**REQUIREMENT:**
Below are lines of data; restate word for word those running from the line containing "Section fingerprint." to the line containing "Definition fine : Io := mkIo true true None.", inclusive, and no others.

**STORED DATA:**
•••••

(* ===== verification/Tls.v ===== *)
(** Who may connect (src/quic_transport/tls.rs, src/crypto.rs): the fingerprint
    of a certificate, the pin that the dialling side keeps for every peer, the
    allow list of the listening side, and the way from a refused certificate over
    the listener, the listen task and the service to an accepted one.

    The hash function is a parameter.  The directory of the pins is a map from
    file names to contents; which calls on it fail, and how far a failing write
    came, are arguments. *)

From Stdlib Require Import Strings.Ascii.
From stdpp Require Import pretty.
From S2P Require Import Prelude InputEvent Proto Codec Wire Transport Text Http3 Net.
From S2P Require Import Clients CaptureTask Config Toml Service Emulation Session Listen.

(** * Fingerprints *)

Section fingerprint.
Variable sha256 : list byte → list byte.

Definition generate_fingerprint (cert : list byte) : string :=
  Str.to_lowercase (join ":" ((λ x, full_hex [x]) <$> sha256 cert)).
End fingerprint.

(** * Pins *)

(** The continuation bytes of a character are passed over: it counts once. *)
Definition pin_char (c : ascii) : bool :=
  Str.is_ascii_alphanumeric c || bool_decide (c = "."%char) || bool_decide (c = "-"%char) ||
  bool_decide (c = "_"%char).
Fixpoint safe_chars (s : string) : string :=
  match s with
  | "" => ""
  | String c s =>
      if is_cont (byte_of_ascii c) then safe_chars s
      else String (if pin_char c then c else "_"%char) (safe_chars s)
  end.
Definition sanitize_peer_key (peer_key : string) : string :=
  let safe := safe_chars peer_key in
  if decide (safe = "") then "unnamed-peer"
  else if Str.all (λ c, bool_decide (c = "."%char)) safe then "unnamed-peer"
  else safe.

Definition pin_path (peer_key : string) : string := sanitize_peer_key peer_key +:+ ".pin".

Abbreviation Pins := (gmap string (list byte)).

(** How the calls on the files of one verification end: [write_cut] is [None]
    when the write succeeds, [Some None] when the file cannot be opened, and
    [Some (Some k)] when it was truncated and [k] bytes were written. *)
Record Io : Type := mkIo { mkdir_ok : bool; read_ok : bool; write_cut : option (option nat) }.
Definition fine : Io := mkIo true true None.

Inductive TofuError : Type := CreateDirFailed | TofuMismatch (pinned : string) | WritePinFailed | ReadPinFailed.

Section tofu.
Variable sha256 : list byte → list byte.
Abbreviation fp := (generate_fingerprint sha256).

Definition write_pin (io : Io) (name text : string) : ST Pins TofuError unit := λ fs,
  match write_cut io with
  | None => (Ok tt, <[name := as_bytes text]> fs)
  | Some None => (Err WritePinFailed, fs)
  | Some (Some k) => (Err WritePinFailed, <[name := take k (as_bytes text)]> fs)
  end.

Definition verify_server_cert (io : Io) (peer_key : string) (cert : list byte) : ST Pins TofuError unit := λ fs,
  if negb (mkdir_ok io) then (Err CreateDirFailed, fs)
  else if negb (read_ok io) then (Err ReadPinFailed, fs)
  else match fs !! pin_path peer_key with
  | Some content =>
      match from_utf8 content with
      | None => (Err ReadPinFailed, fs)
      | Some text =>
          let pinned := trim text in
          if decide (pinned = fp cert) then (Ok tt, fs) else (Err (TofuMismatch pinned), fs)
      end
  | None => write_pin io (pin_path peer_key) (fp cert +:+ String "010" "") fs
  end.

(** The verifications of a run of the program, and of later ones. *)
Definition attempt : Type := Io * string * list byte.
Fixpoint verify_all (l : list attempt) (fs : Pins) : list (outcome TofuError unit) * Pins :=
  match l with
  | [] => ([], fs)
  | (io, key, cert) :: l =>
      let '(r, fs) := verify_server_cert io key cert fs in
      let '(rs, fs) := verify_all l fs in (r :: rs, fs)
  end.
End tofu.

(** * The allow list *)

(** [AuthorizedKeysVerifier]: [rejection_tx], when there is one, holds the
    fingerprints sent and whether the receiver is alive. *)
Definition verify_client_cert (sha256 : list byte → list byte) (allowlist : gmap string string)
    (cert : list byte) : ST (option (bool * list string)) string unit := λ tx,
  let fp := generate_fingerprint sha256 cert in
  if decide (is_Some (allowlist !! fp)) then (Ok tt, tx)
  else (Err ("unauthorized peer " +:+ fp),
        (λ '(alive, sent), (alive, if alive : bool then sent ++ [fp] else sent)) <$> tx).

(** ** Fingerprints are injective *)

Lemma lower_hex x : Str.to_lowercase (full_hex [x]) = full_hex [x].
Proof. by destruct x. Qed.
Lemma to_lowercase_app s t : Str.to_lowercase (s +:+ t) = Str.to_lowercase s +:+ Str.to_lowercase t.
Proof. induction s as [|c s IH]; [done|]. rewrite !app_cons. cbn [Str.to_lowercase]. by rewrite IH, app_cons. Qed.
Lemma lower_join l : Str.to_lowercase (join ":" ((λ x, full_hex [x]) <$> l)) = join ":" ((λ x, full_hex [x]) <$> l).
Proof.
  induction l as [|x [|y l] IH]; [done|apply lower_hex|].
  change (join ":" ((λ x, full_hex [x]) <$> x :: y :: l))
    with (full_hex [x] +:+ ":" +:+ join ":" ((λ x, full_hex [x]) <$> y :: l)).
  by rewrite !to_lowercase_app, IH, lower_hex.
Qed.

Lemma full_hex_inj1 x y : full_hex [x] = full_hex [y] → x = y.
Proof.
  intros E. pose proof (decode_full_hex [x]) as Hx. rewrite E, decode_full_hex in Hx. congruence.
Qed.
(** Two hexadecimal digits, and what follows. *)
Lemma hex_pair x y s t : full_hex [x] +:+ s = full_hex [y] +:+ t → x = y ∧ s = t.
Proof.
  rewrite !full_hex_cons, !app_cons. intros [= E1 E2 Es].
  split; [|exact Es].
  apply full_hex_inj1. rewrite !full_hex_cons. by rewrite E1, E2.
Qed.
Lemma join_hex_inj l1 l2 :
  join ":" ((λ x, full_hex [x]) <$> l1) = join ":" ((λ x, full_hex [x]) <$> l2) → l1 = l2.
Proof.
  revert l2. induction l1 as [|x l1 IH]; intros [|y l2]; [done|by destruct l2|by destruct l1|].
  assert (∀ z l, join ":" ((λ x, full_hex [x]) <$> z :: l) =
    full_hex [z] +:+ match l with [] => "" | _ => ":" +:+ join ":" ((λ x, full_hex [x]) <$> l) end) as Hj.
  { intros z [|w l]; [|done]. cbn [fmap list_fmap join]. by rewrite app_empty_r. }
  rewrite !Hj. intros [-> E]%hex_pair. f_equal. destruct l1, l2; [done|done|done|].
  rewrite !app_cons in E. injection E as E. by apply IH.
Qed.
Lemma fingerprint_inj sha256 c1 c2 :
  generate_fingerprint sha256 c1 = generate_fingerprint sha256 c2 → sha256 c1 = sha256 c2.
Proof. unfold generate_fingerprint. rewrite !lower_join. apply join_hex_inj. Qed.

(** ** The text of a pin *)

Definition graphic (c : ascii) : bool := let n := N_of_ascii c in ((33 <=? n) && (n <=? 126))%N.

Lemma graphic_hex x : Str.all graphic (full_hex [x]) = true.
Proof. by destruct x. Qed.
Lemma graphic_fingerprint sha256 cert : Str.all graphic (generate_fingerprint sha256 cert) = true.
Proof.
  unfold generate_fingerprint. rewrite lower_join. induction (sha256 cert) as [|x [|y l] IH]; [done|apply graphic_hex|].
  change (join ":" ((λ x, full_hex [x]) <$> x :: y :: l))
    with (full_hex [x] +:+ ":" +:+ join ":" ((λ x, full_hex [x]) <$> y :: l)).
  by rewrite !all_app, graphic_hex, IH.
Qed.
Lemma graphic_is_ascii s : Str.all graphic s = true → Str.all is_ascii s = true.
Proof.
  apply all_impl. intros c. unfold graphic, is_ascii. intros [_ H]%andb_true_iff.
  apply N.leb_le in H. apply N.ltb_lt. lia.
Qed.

•••••

**EXERCISE RESPONSE:**
Section fingerprint.
Variable sha256 : list byte → list byte.

Definition generate_fingerprint (cert : list byte) : string :=
  Str.to_lowercase (join ":" ((λ x, full_hex [x]) <$> sha256 cert)).
End fingerprint.

(** * Pins *)

(** The continuation bytes of a character are passed over: it counts once. *)
Definition pin_char (c : ascii) : bool :=
  Str.is_ascii_alphanumeric c || bool_decide (c = "."%char) || bool_decide (c = "-"%char) ||
  bool_decide (c = "_"%char).
Fixpoint safe_chars (s : string) : string :=
  match s with
  | "" => ""
  | String c s =>
      if is_cont (byte_of_ascii c) then safe_chars s
      else String (if pin_char c then c else "_"%char) (safe_chars s)
  end.
Definition sanitize_peer_key (peer_key : string) : string :=
  let safe := safe_chars peer_key in
  if decide (safe = "") then "unnamed-peer"
  else if Str.all (λ c, bool_decide (c = "."%char)) safe then "unnamed-peer"
  else safe.

Definition pin_path (peer_key : string) : string := sanitize_peer_key peer_key +:+ ".pin".

Abbreviation Pins := (gmap string (list byte)).

(** How the calls on the files of one verification end: [write_cut] is [None]
    when the write succeeds, [Some None] when the file cannot be opened, and
    [Some (Some k)] when it was truncated and [k] bytes were written. *)
Record Io : Type := mkIo { mkdir_ok : bool; read_ok : bool; write_cut : option (option nat) }.
Definition fine : Io := mkIo true true None.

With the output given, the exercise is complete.